June 14, 2003 | Comments 3 Comments

Well, now IE/Mac is dead. The big boys across the lake in Redmond must really have it our for our beloved WWW. First we find out that support is going to stop for IE/Win as a stand alone product after an already stale 2 years of nothing new. What does that mean? Well, that 85% of our users are going to be using it for quite a long time which in turn means we’re effectively stuck with it. Not that it’s all that bad, it’s just that it could be better, lots better.

There are alternate browsers, I just don’t see the average user picking them up. Which is too bad. For us and them.

I use Safari at home and I can tell you that, even though it’s Beta, and even though it’s buggy, it’s a far offers a far superior browsing experience than IE/Win. It’s too bad the masses don’t get to experience tabbed browsing for the foreseeable future.

For more on this issue, I refer you to the following quality posts:

R.I.P - with great insight as usual by Jeffery Zeldman

The Disturbing Trend in Browsers by Todd Dominey

Some good discussion on The Way Forward with Dave Shea

The reason monopolies are a bad idea from Simon Willison who makes some great points.

A bit of eulogy from Eric Meyer

Filed under: Web General

Comments

1. -b- said:

Selfishly, I was glad to read the reports on IE/Mac. I thought, there’s less work for me! I don’t have to test on it, develop for it, nor care anymore. I’ll just drag that icon right off my dock and watch it poof in a smokey puff. Now, I understand the greater impacts, but still there was a moment of good for me! A year ago, I made a decision that I would ignore Opera. For the most part, pages I code render in Opera. If they didn’t, whatever.

What fascinates me about these recent IE stories is that MS has always insisted that IE was not part of the OS, now it clearly is.

Posted on June 15, 2003 08:54 AM | #

2. Nollind Whachell said:

There are alternate browsers, I just don?t see the average user picking them up. Which is too bad. For us and them.

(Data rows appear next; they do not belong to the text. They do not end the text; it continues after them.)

(** * analyze_api_logs: a shallow embedding of [function.py]

    The development follows the source top to bottom: the values a log
    entry may hold, [_parse_timestamp], the validate-and-accumulate loop,
    the per-endpoint statistics and classifier, the sliding-window anomaly
    detectors, the caching analysis and the final report.

    Modelling conventions.
    - Python [int] is [Z]; a finite Python [float] is the rational it
      denotes ([Q]) and float arithmetic is exact ([nan] and [inf]
      inputs are outside the model).  The code rounds to binary64 where
      the model does not: the running sums of response times, the
      averages and rates, [max_response - min_response] and
      [t.timestamp()].  A value of the report can therefore differ from
      the model's in its last bits; what is decided by comparing such a
      value is stated for the inputs on which the rounding changes
      nothing ([whole_times], [in_epoch_range] below).
    - An [int] that meets a [float] is converted to one; the model leaves
      out the [OverflowError] of an [int] too large for that, and of a
      quotient of two [int]s too large for a [float].
    - The [endpoint], [method] and [user_id] of a record are strings or
      absent, as the specification has them; other values are outside
      the model.
    - A [dict], [defaultdict] or [Counter] is an association list in
      insertion order, because the report lists follow iteration order.
    - An exception is a value of [result]; [try/except: continue] is a
      pattern match on it.
    - [datetime.fromisoformat] is library code: it is a parameter of the
      development ([fromisoformat]), and a small concrete parser is given
      for the examples.
    - A naive datetime is read in the local zone of the process, taken to
      be UTC; the [ValueError] or [OverflowError] of [t.timestamp()] and
      [datetime.fromtimestamp] on dates the platform cannot convert is
      left out.
    - Text built for the report ([isoformat()] renderings, the
      recommendation sentence) is kept as the values it is built from. *)

From Stdlib Require Import ZArith QArith Qabs Qround List String Ascii Bool Lia Lqa.
From Stdlib Require Import Permutation Sorted.
Import ListNotations.

Open Scope Z_scope.

(** ** Exceptions *)

Inductive exn := ValueError | TypeError | IndexError.

Inductive result (A : Type) :=
| Ok (a : A)
| Raise (e : exn).
Arguments Ok {A} a.
Arguments Raise {A} e.

Definition bind {A B} (r : result A) (k : A -> result B) : result B :=
  match r with
  | Ok a => k a
  | Raise e => Raise e
  end.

I still think word of mouth is a pretty powerful thing. If enough people find true value in a product and spread the word then I think others will seriously consider it and follow. Obviously the key factor here is in finding value in the product. As many people have said before, if you want me to go to a new product, then it has to have a lot of features that my previous product has plus more. In otherwords, the old embrace and extend philosophy.

In my case, I’m on the PC platform, previously running IE6 on WinXP. When I heard word of Mozilla Firebird, I was somewhat skeptical but gave it a try. After some tweaking, I’ve got the browser running pretty damn good for a 0.6 version. Even better, I like the new features that the browser gives me over IE, such as tabbed browsing, popup killing, ad image killing, and so forth. In other words, it provides basically what I had before and extends upon those features to offer me something more.

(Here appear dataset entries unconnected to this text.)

Lemma vowelSwapsOf_keeps (segs : list seg) (flag : bool) :
  keeps segs (vowelSwapsOf segs flag).
Proof.
  apply (places_keep (Seg 111 false) (Seg 111 false)); try reflexivity.
  apply Forall2_same_length_lookup_2.
  - symmetry. apply vowelSwapsOf_length.
  - intros i a b Ha Hb. rewrite vowelSwapsOf_lookup, Ha in Hb.
    destruct (swapsAt _ _ _ i); injection Hb as <-; auto.
Qed.

Ltac keeps_stage H :=
  repeat first
    [ discriminate H
    | match type of H with
      | Normal _ = Normal _ => fail 1
      | context [bind (segAt ?l ?i) _] => destruct (segAt l i); cbn [bind] in H
      | context [match ?x with Some _ => _ | None => _ end] => destruct x
      | context [if ?b then _ else _] => destruct b; cbn [bind] in H
      end ];
  match type of H with
  | Normal ?a = Normal ?b => assert (a = b) as <- by congruence
  end;
  first [apply keeps_refl | apply spliceSegs_keeps; repeat constructor].

Lemma endingStages_keeps (segs : list seg) : keeps segs (endingStages segs).1.
Proof.
  assert (H1 : forall s, keeps s (replaceEndingTION s).1)
    by (intros s; unfold replaceEndingTION; case_ifs;
        first [apply keeps_refl | apply spliceSegs_keeps; repeat constructor]).
  assert (H2 : forall s, keeps s (replaceEndingTY s).1)
    by (intros s; unfold replaceEndingTY; case_ifs;
        first [apply keeps_refl | apply spliceSegs_keeps; repeat constructor]).
  assert (H3 : forall s, keeps s (replaceEndingLY s))
    by (intros s; unfold replaceEndingLY; case_ifs;
        first [apply keeps_refl | apply spliceSegs_keeps; repeat constructor]).
  assert (H4 : forall s, keeps s (applyEndingAH s).1)
    by (intros s; unfold applyEndingAH; case_ifs;
        first [apply keeps_refl | apply spliceSegs_keeps; repeat constructor]).
  assert (H5 : forall s, keeps s (replaceEndingAY s).1)
    by (intros s; unfold replaceEndingAY; case_ifs;
        first [apply keeps_refl | apply spliceSegs_keeps; repeat constructor]).
  assert (H6 : forall s, keeps s (replaceEndingYToEH s).1)
    by (intros s; unfold replaceEndingYToEH; case_ifs;
        first [apply keeps_refl | apply spliceSegs_keeps; repeat constructor]).
  unfold endingStages.
  specialize (H1 segs). destruct (replaceEndingTION segs) as [s1 ?].
  specialize (H2 s1). destruct (replaceEndingTY s1) as [s2 ?].
  specialize (H3 s2). specialize (H4 (replaceEndingLY s2)).
  destruct (applyEndingAH _) as [s4 flag].
  specialize (H5 s4). destruct (replaceEndingAY s4) as [s5 ?].
  specialize (H6 s5). destruct (replaceEndingYToEH s5) as [s6 ?].
  cbn [fst] in *. repeat (eapply keeps_trans; [eassumption|]). apply keeps_refl.
Qed.

Lemma onsetStages_keeps (segs r : list seg) :
  onsetStages segs = Normal r -> keeps segs r.
Proof.
  assert (H1 : forall s r, replaceStartingSNWithSAN s = Normal r -> keeps s r)
    by (intros s r' H; unfold replaceStartingSNWithSAN in H; keeps_stage H).
  assert (H2 : forall s r, replaceStartingSWWithSAW s = Normal r -> keeps s r)
    by (intros s r' H; unfold replaceStartingSWWithSAW in H; keeps_stage H).
  assert (H3 : forall s r, applyPrefixREToRO s = Normal r -> keeps s r)
    by (intros s r' H; unfold applyPrefixREToRO in H; keeps_stage H).
  assert (H4 : forall s r, applyClusterInsertions s = Normal r -> keeps s r)
    by (intros s r' H; unfold applyClusterInsertions in H; keeps_stage H).
  unfold onsetStages. intros H.
  apply bind_Normal in H as (s1 & E1 & H).
  apply bind_Normal in H as (s2 & E2 & H).
  apply bind_Normal in H as (s3 & E3 & H).
  apply (keeps_trans _ s1); [auto|]. apply (keeps_trans _ s2); [auto|].
  apply (keeps_trans _ s3); auto.
Qed.

(** ** The pipeline as a whole *)

(** The state at the vowel swaps, stage group by stage group. *)
Lemma stateAtVowelSwaps_groups (part : jsstring) :
  stateAtVowelSwaps part =
  let segs := replacePairs (str "I") (str "R") (str "AR")
                (replacePairs (str "E") (str "R") (str "AH") (segFromString part true)) in
  let* onset := onsetStages (endingStages segs).1 in
  Normal (onset, (endingStages segs).2).
Proof.
  unfold stateAtVowelSwaps, segsAtEndingAH, endingStages, onsetStages.
  rewrite replaceAllERWithAH_spec. cbn [bind]. rewrite replaceAllIRWithAR_spec.
  cbn [bind]. cbv zeta.
  destruct (replaceEndingTION _) as [s1 ?]. destruct (replaceEndingTY s1) as [s2 ?].
  cbn [bind]. destruct (applyEndingAH _) as [s4 flag].
  destruct (replaceEndingAY s4) as [s5 ?]. destruct (replaceEndingYToEH s5) as [s6 ?].
  cbn [fst snd]. step_pipeline; reflexivity.
Qed.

The only serious impediment to a casual user that I see Mozilla Firebird having is that it doesn’t handle mime types properly yet, similar to IE. However, if someone made a simple and easy site on how to configure a very simple Firebird browsing experience similar to IE then I think people would flock to it in droves. However, the simplicity has to be there. If the average person has to configure a mass of stuff they aren’t going to make the switch because of the inconvenience and frustration.

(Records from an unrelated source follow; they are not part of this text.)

(** C4. An elevated start request that passes validation starts the sudo
    helper found by [sudoUtil] with the arguments: the flags of the
    helper ([-u root], then [-t --attach <window>] exactly when the helper
    is [kdesu]), [--], [perf record -o <output>] and the perf options,
    [--], [runuser -u <user> --], and the target command with its
    arguments.  The started notification carries the same program and
    arguments, and it is the only notification. *)
Theorem elevated_command_line (s : Sys) (perfOptions : list string)
    (outputPath : string) (t : Target) :
  targetUsable (world s) t = true ->
  folderUsable (world s) outputPath = true ->
  let w := world s in
  let helper := sudoUtil w in
  let args :=
    elevatedArguments w helper outputPath perfOptions (targetCommand w t) in
  let r := record perfOptions outputPath true t s in
  emitted (effects r) = [recordingStarted helper args]
  /\ spawned (effects r) = [Start (nextObject s) helper args].
Proof.
  intros Ht Hf w helper args r. unfold r.
  rewrite (record_good_target s perfOptions outputPath true t Ht).
  rewrite (startRecording_good_folder s perfOptions outputPath true
             (targetCommand (world s) t) (targetDirectory t) Hf).
  cbn [effects snd].
  rewrite emitted_app, spawned_app, emitted_resetOf, spawned_resetOf.
  rewrite sudoOptions_helperFlags.
  replace ((((helperFlags (world s) (sudoUtil (world s))
              ++ ["--"; "perf"; "record"; "-o"; outputPath])
             ++ perfOptions)
            ++ ["--"; "runuser"; "-u"; currentUsername (world s); "--"])
           ++ targetCommand (world s) t)
    with args.
  - split; reflexivity.
  - unfold args, elevatedArguments, helper, w, currentUsername.
    rewrite <- !app_assoc. reflexivity.
Qed.

(** *** The reset of the process object *)

Lemma no_kill_in_failure (id : nat) (reason : string) :
  ~ In (Kill id) [Emit (recordingFailed reason)].
Proof. intros [H | []]. discriminate H. Qed.

Lemma no_kill_in_launch (id n : nat) (prog : string) (args : list string) :
  ~ In (Kill id) [Emit (recordingStarted prog args); Start n prog args].
Proof. intros [H | [H | []]]; discriminate H. Qed.

(** C3, as the code has it.  A start request with a usable target kills
    the process object it finds, schedules its deletion and installs a
    fresh one before it looks at the output folder, so also when the
    folder is then refused.  A request with an unusable target changes
    nothing: the process object stays as it was and is not killed. *)
Theorem reset_precedes_folder_checks (s : Sys) (perfOptions : list string)
    (outputPath : string) (recordAsSudo : bool) (t : Target) :
  let r := record perfOptions outputPath recordAsSudo t s in
  (targetUsable (world s) t = true ->
   exists rest fresh,
     effects r = resetOf (self s) ++ rest
     /\ (forall id, ~ In (Kill id) rest)
     /\ m_perfRecordProcess (self (after r)) = Some fresh
     /\ objectId fresh = nextObject s)
  /\ (targetUsable (world s) t = false ->
      after r = s /\ forall id, ~ In (Kill id) (effects r)).
Proof.
  intros r. unfold r. split; intros Ht.
  - rewrite (record_good_target s perfOptions outputPath recordAsSudo t Ht).
    destruct (folderUsable (world s) outputPath) eqn:Hf.
    + rewrite (startRecording_good_folder s perfOptions outputPath recordAsSudo
                 (targetCommand (world s) t) (targetDirectory t) Hf).
      do 2 eexists. cbn [effects after self snd fst m_perfRecordProcess].
      split; [ reflexivity | ].
      split; [ intros id; apply no_kill_in_launch | ].
      split; reflexivity.
    + destruct (startRecording_bad_folder s perfOptions outputPath recordAsSudo
                  (targetCommand (world s) t) (targetDirectory t) Hf)
        as (reason & _ & Hrun).
      rewrite Hrun.
      do 2 eexists. cbn [effects after self snd fst m_perfRecordProcess set_process].
      split; [ reflexivity | ].
      split; [ intros id; apply no_kill_in_failure | ].
      split; reflexivity.
  - destruct (record_bad_target s perfOptions outputPath recordAsSudo t Ht)
      as (reason & _ & Hrun).
    rewrite Hrun. split; [ reflexivity | ].
    intros id. apply no_kill_in_failure.
Qed.

(** *** Sessions *)

Lemma occurAll_cons (x : Occurrence) (xs : list Occurrence) (s : Sys) :
  effects (occurAll (x :: xs) s)
  = effects (occur x s) ++ effects (occurAll xs (after (occur x s)))
  /\ after (occurAll (x :: xs) s) = after (occurAll xs (after (occur x s))).
Proof.
  cbn [occurAll]. rewrite effects_bind, after_bind. split; reflexivity.
Qed.

(** Terminal notifications over a stretch of a recording: one per exit
    signal, and one per error signal that finds the flag down. *)
Lemma terminal_count (xs : list Occurrence) :
  forall s : Sys,
    recording s ->
    List.length (terminal (effects (occurAll xs s)))
    = exits xs + reportedErrors (m_userTerminated (self s)) xs.
Proof.
  induction xs as [|x xs IH]; intros s Hrec.
  - reflexivity.
  - destruct (occurAll_cons x xs s) as [He _]. rewrite He.
    rewrite terminal_app, length_app.
    destruct (occur_step s x Hrec) as (Hrec' & Hflag & Hem).
    rewrite (IH _ Hrec'), Hflag.
    unfold terminal at 1. rewrite Hem.
    destruct x as [[c st | e d | bytes] | | w]; cbn [exits reportedErrors].
    + destruct (onFinished_one_terminal s c st) as (n & Hn & Hterm).
      rewrite Hn. cbn [filter]. rewrite Hterm. cbn [List.length]. lia.
    + destruct (m_userTerminated (self s)); cbn; lia.
    + cbn. lia.
    + cbn. lia.
    + cbn. lia.
Qed.

(** With the flag up and no exit signal, a recording stays as it is and
    only relays output. *)
Lemma quiet_until_exit (xs : list Occurrence) :
  forall s : Sys,
    recording s ->
    m_userTerminated (self s) = true ->
    forallb (fun x => negb (isExit x)) xs = true ->
    recording (after (occurAll xs s))
    /\ m_userTerminated (self (after (occurAll xs s))) = true
    /\ emitted (effects (occurAll xs s)) = flat_map outputOf xs.
Proof.
  induction xs as [|x xs IH]; intros s Hrec Hflag Hxs.
  - repeat split; assumption.
  - cbn [forallb] in Hxs. apply andb_prop in Hxs. destruct Hxs as [Hx Hxs].
    destruct (occurAll_cons x xs s) as [He Ha]. rewrite He, Ha.
    destruct (occur_step s x Hrec) as (Hrec' & Hflag' & Hem).
    assert (Hup : m_userTerminated (self (after (occur x s))) = true).
    { rewrite Hflag'.
      destruct x as [[c st | e d | bytes] | | w];
        try reflexivity; try exact Hflag; discriminate Hx. }
    destruct (IH _ Hrec' Hup Hxs) as (Hr & Hf & Ho).
    split; [ exact Hr | split; [ exact Hf | ] ].
    rewrite emitted_app, Ho, Hem, Hflag.
    destruct x as [[c st | e d | bytes] | | w];
      try reflexivity; discriminate Hx.
Qed.

Lemma stopRecording_raises (s : Sys) :
  recording s ->
  recording (after (stopRecording s))
  /\ m_userTerminated (self (after (stopRecording s))) = true
  /\ emitted (effects (stopRecording s)) = [].
Proof.
  intros Hrec. exact (occur_step s Stop Hrec).
Qed.

Lemma occurAll_app (xs ys : list Occurrence) :
  forall s : Sys,
    effects (occurAll (xs ++ ys) s)
    = effects (occurAll xs s) ++ effects (occurAll ys (after (occurAll xs s))).
Proof.
  induction xs as [|x xs IH]; intros s.
  - reflexivity.
  - cbn [app]. destruct (occurAll_cons x (xs ++ ys) s) as [He _].
    destruct (occurAll_cons x xs s) as [He' Ha'].
    rewrite He, He', Ha', IH. apply app_assoc.
Qed.

(** An accepted start request opens a recording: the three lambdas are
    connected, the output path is stored, the flag is left alone, and the
    only notification is the started one. *)
Lemma startRecording_opens (s : Sys) (perfOptions : list string)
    (outputPath : string) (recordAsSudo : bool) (recordOptions : list string)
    (wd : string) :
  folderUsable (world s) outputPath = true ->
  let r := startRecording perfOptions outputPath recordAsSudo recordOptions wd s in
  recording (after r)
  /\ m_userTerminated (self (after r)) = m_userTerminated (self s)
  /\ m_outputPath (self (after r)) = outputPath
  /\ world (after r) = world s
  /\ terminal (effects r) = [].
Proof.
  intros Hf r. unfold r.
  rewrite (startRecording_good_folder s perfOptions outputPath recordAsSudo
             recordOptions wd Hf).
  split.
  { eexists. split; [ reflexivity | ]. split; [ | split ]; reflexivity. }
  split; [ reflexivity | ]. split; [ reflexivity | ]. split; [ reflexivity | ].
  cbn [effects snd]. rewrite terminal_app. unfold terminal at 1.
  rewrite emitted_resetOf. reflexivity.
Qed.

(** C5, as the code has it.  Over a recording session, from an accepted
    start request through whatever follows, output notifications come as
    the process produces output; the exit lambda sends one finished or
    failed notification per exit signal, and the error lambda sends one
    more failed notification for each error signal that finds the
    user-terminated flag down.  A process that reports an error and then
    exits is therefore announced twice. *)
Theorem terminals_per_session (s : Sys) (perfOptions : list string)
    (outputPath : string) (recordAsSudo : bool) (t : Target)
    (xs : list Occurrence) :
  targetUsable (world s) t = true ->
  folderUsable (world s) outputPath = true ->
  List.length
    (terminal
       (effects ((record perfOptions outputPath recordAsSudo t ;; occurAll xs) s)))
  = exits xs + reportedErrors (m_userTerminated (self s)) xs.
Proof.
  intros Ht Hf.
  rewrite effects_bind, terminal_app, length_app.
  rewrite (record_good_target s perfOptions outputPath recordAsSudo t Ht).
  destruct (startRecording_opens s perfOptions outputPath recordAsSudo
              (targetCommand (world s) t) (targetDirectory t) Hf)
    as (Hrec & Hflag & _ & _ & Hterm).
  rewrite Hterm, (terminal_count xs _ Hrec), Hflag. reflexivity.
Qed.

(** *** The error lambda *)

(** C6. During a recording an error signal of the process makes the
    supervisor notify failed with the error string of the process exactly
    if the user-terminated flag is down.  After [stopRecording], up to the
    exit of the process, the supervisor only relays output whatever errors
    the process signals; the one notification that follows is that of the
    exit lambda. *)
Theorem error_reported_unless_user_terminated (s : Sys) :
  recording s ->
  (forall (e : ProcessError) (d : string),
      emitted (effects (deliver (errorOccurred e d) s))
      = if m_userTerminated (self s) then [] else [recordingFailed d])
  /\ (forall (xs : list Occurrence) (c : Z) (st : ExitStatus),
        forallb (fun x => negb (isExit x)) xs = true ->
        emitted
          (effects
             ((stopRecording ;; occurAll (xs ++ [Signal (finished c st)])) s))
        = flat_map outputOf xs
          ++ emitted
               (effects
                  (onFinished c st (after ((stopRecording ;; occurAll xs) s))))).
Proof.
  intros Hrec. split.
  - intros e d.
    destruct (occur_step s (Signal (errorOccurred e d)) Hrec) as (_ & _ & H).
    exact H.
  - intros xs c st Hxs.
    destruct (stopRecording_raises s Hrec) as (Hrec1 & Hflag1 & Hem1).
    destruct (quiet_until_exit xs _ Hrec1 Hflag1 Hxs) as (Hrec2 & _ & Hem2).
    rewrite effects_bind, after_bind, occurAll_app.
    rewrite !emitted_app, Hem1, Hem2. cbn [app]. f_equal.
    destruct (occurAll_cons (Signal (finished c st)) []
                (after (occurAll xs (after (stopRecording s))))) as [He _].
    rewrite He. cbn [occurAll ret effects snd]. rewrite app_nil_r.
    destruct (occur_step _ (Signal (finished c st)) Hrec2) as (_ & _ & H).
    exact H.
Qed.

Posted on June 15, 2003 10:42 AM | #

3. Brian said:

It sounds like MS is moving IE to MSN. What has been missing from a lot of the online conversation, is the death of IE for Mac comes less then a month from the birth of MSN for Mac.

The word on Win IE is the same deal, MS will have several versions of MSN for Win over the next years, but no new IE until Longhorn, which will be embedded not a standalone browsers.

Maybe MS figured they don’t what to give stuff away for free anymore. And what has 85% browser dominance given them except bragging rights? If they kill IE for Win, then AOL would be SOL as the biggest single user of IE.

And isn’t AOL customers where the money is at?